● **Exercise directions**:
Retype, exactly and only, each line from the one containing "(** A [bufio.Writer]" to the end of the records below.

[Records contained in a dataset]
(** [file.Write] on the file that was created last: the bytes are
    appended as far as the capacity of the device allows, and a write
    that does not fit fails after the part that does. *)
Definition File_Write (env : Env) (b : list byte) (st : State)
  : State * nat * option GoError :=
  match files st with
  | [] => (st, 0%nat, Some (Err (lit "file already closed")))
  | (name, content) :: older =>
    let room :=
      match capacity env with
      | None => length b
      | Some cap => (cap - length content)%nat
      end in
    if (length b <=? room)%nat then
      ({| stdout := stdout st; stderr := stderr st;
          files := (name, content ++ b) :: older |}, length b, None)
    else
      ({| stdout := stdout st; stderr := stderr st;
          files := (name, content ++ firstn room b) :: older |},
       room, Some (Err (write_err env)))
  end.

(** ** bufio *)
Module Bufio.

Definition defaultBufSize : nat := 4096.

(** A [bufio.Writer] on the output file: the buffered bytes and the
    sticky error. *)
Record Writer : Type := mkWriter { buf : list byte; err : option GoError }.

Definition NewWriter : Writer := {| buf := []; err := None |}.

Definition Available (b : Writer) : nat := (defaultBufSize - length (buf b))%nat.
Definition Buffered (b : Writer) : nat := length (buf b).

(** [Flush]. *)
Definition Flush (env : Env) (s : Writer * State)
  : (Writer * State) * option GoError :=
  let '(b, st) := s in
  match err b with
  | Some e => (s, Some e)
  | None =>
    if (length (buf b) =? 0)%nat then (s, None)
    else
      let '(st', n, e) := File_Write env (buf b) st in
      match e with
      | Some e => (({| buf := skipn n (buf b); err := Some e |}, st'), Some e)
      | None => (({| buf := []; err := None |}, st'), None)
      end
  end.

● **Task output**:
(** A [bufio.Writer] on the output file: the buffered bytes and the
    sticky error. *)
Record Writer : Type := mkWriter { buf : list byte; err : option GoError }.

Definition NewWriter : Writer := {| buf := []; err := None |}.

Definition Available (b : Writer) : nat := (defaultBufSize - length (buf b))%nat.
Definition Buffered (b : Writer) : nat := length (buf b).

(** [Flush]. *)
Definition Flush (env : Env) (s : Writer * State)
  : (Writer * State) * option GoError :=
  let '(b, st) := s in
  match err b with
  | Some e => (s, Some e)
  | None =>
    if (length (buf b) =? 0)%nat then (s, None)
    else
      let '(st', n, e) := File_Write env (buf b) st in
      match e with
      | Some e => (({| buf := skipn n (buf b); err := Some e |}, st'), Some e)
      | None => (({| buf := []; err := None |}, st'), None)
      end
  end.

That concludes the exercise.